Had to. Somebody has to help fix the leaks in the linebacker unit. Thundering Herd fans don't need another tutorial in why - the off-the-wall-in-a-bad-way defensive numbers don't lie, and neither does the video. The linebacker corps was generally exposed.
Hewitt, recruited out of Georgia Military College, knew what he signed up for. MU coaches thought they had somebody who could contribute right way.
"I know they weren't signing a junior college guy to sit," Hewitt said Tuesday. "So I knew they wanted me to come in and play; I just had to prove myself."
Check. Two and a half weeks into camp and 10 days before the season opener against Miami (Ohio), Hewitt has risen to first-string duty, largely playing the "Will" alongside middle linebacker Jermaine Holmes.
After practice Monday, coach Doc Holliday peeled the red "rookie" stripe off Hewitt's helmet, and that may have been overdue. From multiple perspectives, the Georgia native has worked out beyond expectations - even beyond those of Hewitt himself.
"I'm handling it way better than I thought," Hewitt said. "I think junior college got me prepared for this."
"He's exceeded [expectations]. He's in the mix to be a starter," said Chuck Heater, defensive coordinator. "I'm not sure we felt, in the absence of a spring, the guy could jump in there and do that, but he has. That's a positive for us. We need every guy we can get."
A juco import hits the spot for the Herd. Of the eight linebackers with a reasonable shot to play (including the injured Stefan Houston and Billy Mitchell), there is one senior (Mitchell), four juniors, one sophomore and two freshmen.
This stat tells a better tale: Only three of those players have started a game: Holmes has started 17, Mitchell five and Raheem Waiters one. So yes, somebody such as Hewitt is needed at the play-making Will spot, and everywhere else.
So what does Hewitt bring to what was a beleaguered defense last year? It's simple.
"He's got instincts," Heater said. "Linebacker's a guy you don't want to spend too much time talking to about finding the football. Good linebackers find the football, whether they're doing it exactly as you say or not."

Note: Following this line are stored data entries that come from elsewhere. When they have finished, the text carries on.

(** X30.  A run of [ht_set] that stores its entry where the value read from
    the missing [return] is [false] is the same run where that value is
    [true]: it has read no such value (its resize, if there was one, met no
    stored entry). *)
Theorem storing_run_reads_nothing depth t k v w t' w' :
  ht_set false depth t k v w = (NoReturn, t', w') ->
  ht_set true depth t k v w = (NoReturn, t', w').
Proof.
  intros H. apply ht_set_stores in H.
  destruct H as (Hk & t1 & w1 & Hplace & [(Hl & -> & ->) | (Hl & d & -> & Hres)]);
    pose proof (ht_set_place_stored _ _ _ _ _ _ Hplace) as (b & -> & _).
  - rewrite (ht_set_without_resize true depth t k b w Hk Hl). exact Hplace.
  - rewrite (ht_set_with_resize true d t k b w Hk Hl).
    assert (Hres' : resize_table_with true (ht_set true d) t
                      (size_t (capacity t * GROWTH_FACTOR)) w
                    = (Return true, t1, w1)).
    { unfold resize_table, resize_table_with in Hres |- *.
      destruct (size_t (capacity t * GROWTH_FACTOR) <=? capacity t);
        [discriminate |].
      destruct (malloc w) as [[] w0]; cbn [negb] in Hres |- *;
        [| discriminate].
      apply (resize_loop_reads_nothing (ht_set false d) (ht_set true d));
        [| exact Hres].
      intros T k0 v0 w2 T' w3. apply ht_set_not_true. }
    rewrite Hres'. exact Hplace.
Qed.

Lemma storing_run_reads_nothing_witness :
  ht_set false max_depth (new_table 16) 42 (str "x") world0
  = (NoReturn,
     table_of (ht_set false max_depth (new_table 16) 42 (str "x") world0),
     world0)
  /\ ht_set true max_depth (new_table 16) 42 (str "x") world0
     = (NoReturn,
        table_of (ht_set false max_depth (new_table 16) 42 (str "x") world0),
        world0).
Proof.
  assert (H : ht_set false max_depth (new_table 16) 42 (str "x") world0
              = (NoReturn,
                 table_of (ht_set false max_depth (new_table 16) 42 (str "x")
                                  world0),
                 world0)) by (vm_compute; reflexivity).
  split; [exact H |].
  exact (storing_run_reads_nothing max_depth (new_table 16) 42 (str "x") world0
           _ world0 H).
Defined.

(** * Lead-score report generation: a shallow embedding of [Lead-Score.py]

    The development follows the report-generation pipeline of the service:
    score extraction from the survey payload, maturity-phase classification,
    the circle rating, the advice and support look-up tables, the greedy
    word wrapping of table cells, the text cleaning pass, placeholder
    substitution and the placement of rendered images on template slides.

    Conventions of the embedding.
    - A Python [str] is a list of Unicode code points ([pystr]); literals are
      written as UTF-8 strings and decoded by [py], so [len] counts code
      points as Python does.
    - A Python exception is a value of [exn]; code that can raise returns
      [result].  The handlers of the source all log and re-raise, so an
      exception raised inside a function is the function's result.
    - A JSON payload is a finite map from keys to [jvalue].
    - Python floats are idealised as exact rationals ([Q]) wherever the
      source computes with them. *)

From Corelib Require PrimFloat.
From Stdlib Require Import ZArith QArith Qround Lqa Lia List String Ascii DecimalString.
From stdpp Require Import gmap strings list fin_maps option.

Local Open Scope Z_scope.

(** ** Python strings *)

Module PyStr.

Definition pystr := list N.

Holliday echoed those thoughts: "I've kind of said all along, there are several positions on a team, if you've got to coach them every snap, you don't have one. He may be lined up wrong, going in the wrong gap, but he'll find a way to make a play."
Speaking of Holmes, he won't have to speak too much when he's calling the Herd's defense. That hindered him at times last year - it seemed that when directing traffic in coordinator Chris Rippon's system, it affected his play, and when that burden was lifted he played better.